_EXERCISE_: What you return must match the records exactly.

○ ○ ○ ○

(** A comparison with one number. *)
Lemma one_number_holds f val (lo hi : f64 → Bound f64) (P : f64 → f64 → Prop) :
  f ∈ fs → (∃ y, number_of val y) →
  (∀ y, f64_ok y → is_finite y = true → bound_ok (lo y) ∧ bound_ok (hi y) ∧
    ∀ x, f64_ok x → is_finite x = true →
      (match lo y, hi y with
       | Included l, Included r => f64_gt l r
       | Included l, Excluded r | Excluded l, Excluded r | Excluded l, Included r => f64_ge l r
       | _, _ => false
       end = true → ¬ (above_f (lo y) x ∧ below_f (hi y) x)) ∧
      (above_f (lo y) x ∧ below_f (hi y) x ↔ P y x)) →
  ∃ s, (v ← parse_finite_float parse_f64 val;
        explore_facet_number_levels (numbers_db (facet_index index)) f (lo v) (hi v) ∅) = Ok s ∧
    holds s (λ d, ∃ y, number_of val y ∧ number_in f d (P y)).
Proof.
  intros Hf [y Hy] Hb. rewrite (proj2 (parse_finite_float_Ok val y) Hy). cbn [mbind outcome_bind].
  destruct (number_of_ok val y Hy) as [Hyok Hfy]. destruct (Hb y Hyok Hfy) as (Hlo & Hhi & HP).
  apply explore_holds; [done|done|done|intros x Hx Hfx; by apply HP|].
  intros d. rewrite <- (with_number val (λ y, number_in f d (P y)) y Hy). apply number_in_iff. intros x Hx Hfx. by apply HP.
Qed.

○ ○ ○ ○

_EXPECTED ANSWER_:
(** A comparison with one number. *)
Lemma one_number_holds f val (lo hi : f64 → Bound f64) (P : f64 → f64 → Prop) :
  f ∈ fs → (∃ y, number_of val y) →
  (∀ y, f64_ok y → is_finite y = true → bound_ok (lo y) ∧ bound_ok (hi y) ∧
    ∀ x, f64_ok x → is_finite x = true →
      (match lo y, hi y with
       | Included l, Included r => f64_gt l r
       | Included l, Excluded r | Excluded l, Excluded r | Excluded l, Included r => f64_ge l r
       | _, _ => false
       end = true → ¬ (above_f (lo y) x ∧ below_f (hi y) x)) ∧
      (above_f (lo y) x ∧ below_f (hi y) x ↔ P y x)) →
  ∃ s, (v ← parse_finite_float parse_f64 val;
        explore_facet_number_levels (numbers_db (facet_index index)) f (lo v) (hi v) ∅) = Ok s ∧
    holds s (λ d, ∃ y, number_of val y ∧ number_in f d (P y)).
Proof.
  intros Hf [y Hy] Hb. rewrite (proj2 (parse_finite_float_Ok val y) Hy). cbn [mbind outcome_bind].
  destruct (number_of_ok val y Hy) as [Hyok Hfy]. destruct (Hb y Hyok Hfy) as (Hlo & Hhi & HP).
  apply explore_holds; [done|done|done|intros x Hx Hfx; by apply HP|].
  intros d. rewrite <- (with_number val (λ y, number_in f d (P y)) y Hy). apply number_in_iff. intros x Hx Hfx. by apply HP.
Qed.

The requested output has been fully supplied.